(** From signing to flushing. *)
Lemma finish_block_Ok s1 votes log b :
  dag_inv s1 -> persist_inv s1 -> included_closed s1 -> grown s (fun _ => False) s1 -> (forall r, view s1 r = view s r) ->
  rooted s b -> round b = R -> author b = own ->
  (voting = true -> vt_context votes = ds_context s /\ tracks_votes log votes) ->
  exists last s2 votes' s3 s',
    validator_last_proposed_block s1 = Ok last /\ accept_block s1 b = Ok s2
    /\ (if voting then votes ← add_voted_blocks votes [(b, [])]; linked ← link_causal_history s2 (reference b); Ok (votes, linked.1)
         else Ok (votes, s2)) = Ok (votes', s3)
    /\ flush s3 = Ok s' /\ own_voted votes votes' log b
    /\ dag_inv s' /\ persist_inv s' /\ included_closed s' /\ grown s (eq b) s' /\ ds_blocks_to_write s' = []
    /\ (forall r, gc_round s < br_round r -> view s' r = if decide (r = reference b) then Some b else view s r)
    /\ (voting = true -> included s' (reference b) = true).
Proof using Hs Hp Hlive Hv3 Hown Hclock.
  clear HR. intros Hi1 Hp1 Hcl1 Hg1 Hview1 Hb Hr Ha Hvotes.
  pose proof (gw_evolves _ _ _ Hg1) as Ev1. pose proof (el_context _ _ Ev1) as Hc1. pose proof (evolves_gc _ _ Ev1) as Hgc1.
  pose proof (own_slot_unknown b Hr Ha) as Hnone.
  destruct (own_tip_Ok s1 Hi1) as [last Hlast].
  { rewrite Hc1. unfold is_validator. rewrite <- (ot_author _ _ Hown). apply (ot_valid _ _ Hown). }
  destruct (accept_own_Ok s1 b Hi1 Hp1) as (s2 & E2 & Hi2 & Hp2 & Hg2 & Hview2); [by rewrite Hc1| | | |].
  { destruct Hb as [Hwf Hcl']. split; [unfold ds_committee in *; by rewrite Hc1|]. intros a. rewrite Hgc1, Hview1. apply Hcl'. }
  { destruct (dag_block s1 (reference b)) as [x|] eqn:E; [|done]. destruct (gw_blocks _ _ _ Hg1 _ _ E) as [?|[]]. congruence. }
  { intros x. rewrite Hview1, Hc1, Hr. intros Hx Hxa. pose proof (ot_max _ _ Hown x Hx Hxa). lia. }
  pose proof (gw_evolves _ _ _ Hg2) as Ev2. pose proof (el_context _ _ Ev2) as Hc2. pose proof (evolves_gc _ _ Ev2) as Hgc2.
  pose proof (el_closed _ _ Ev2 Hcl1) as Hcl2.
  assert (view s2 (reference b) = Some b) as Hb2 by (by rewrite Hview2, decide_True).
  assert (exists votes' s3, (if voting then votes ← add_voted_blocks votes [(b, [])];
      linked ← link_causal_history s2 (reference b); Ok (votes, linked.1) else Ok (votes, s2)) = Ok (votes', s3)
    /\ own_voted votes votes' log b /\ dag_inv s3 /\ persist_inv s3 /\ included_closed s3 /\ grown s2 (eq b) s3
    /\ (forall r, view s3 r = view s2 r) /\ (voting = true -> included s3 (reference b) = true))
    as (votes' & s3 & E3 & Hov & Hi3 & Hp3 & Hcl3 & Hg3 & Hview3 & Hinc3).
  { unfold own_voted. destruct voting.
    - destruct (Hvotes eq_refl) as [Hvc Htr].
      destruct (record_own_Ok s2 votes log b (eq b) Hi2 Hp2 Hcl2) as (s3 & votes' & l & -> & -> & H3); [|done|congruence|done|].
      { unfold ds_committee. rewrite Hc2, Hc1. apply (wb_author _ _ (proj1 Hb)). }
      exists votes', s3. split; [done|]. destruct H3 as (? & ? & ? & ? & ? & ? & ? & ? & Hinc). split_and!; try done.
      intros _. apply Hinc. rewrite Hgc2, Hgc1, Hr. apply (lv_gc s Hlive).
    - exists votes, s2. split_and!; try done. apply grown_refl. }
  destruct (flush_Ok s3 Hi3 Hp3) as (s' & E' & Hi' & Hp' & Hbuf & _ & _ & Hd' & Hv' & Ev' & Hh').
  pose proof (evolves_gc _ _ (gw_evolves _ _ _ Hg3)) as Hgc3.
  exists last, s2, votes', s3, s'. split_and!; [apply Hlast|done|done|done|done|done|done|by apply (el_closed _ _ Ev')| |done| |].
  - eapply (grown_trans s _ s1 (eq b)); [exact Hg1| |done|done]. eapply (grown_trans s1 _ s2 (eq b)); [exact Hg2| |done|done].
    eapply (grown_trans s2 _ s3 (fun _ => False)); [exact Hg3| |done|done].
    constructor; [done|intros r x; rewrite Hd'; by left|by rewrite Hh'|by rewrite Hh'].
  - intros r Hgc. rewrite Hv' by lia. rewrite Hview3, Hview2. case_decide; [done|]. apply Hview1.
  - intros Hvo. apply (el_included _ _ Ev'); [|by apply Hinc3]. rewrite Hgc3, Hgc2, Hgc1.
    change (br_round (reference b)) with (round b). rewrite Hr. apply (lv_gc s Hlive).
Qed.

◇ ◇ ◇

* **WHAT IS BEING ASKED**:
Please work out how many lines above carry "assert", writing only the result.

* **TASK SOLUTION**:
2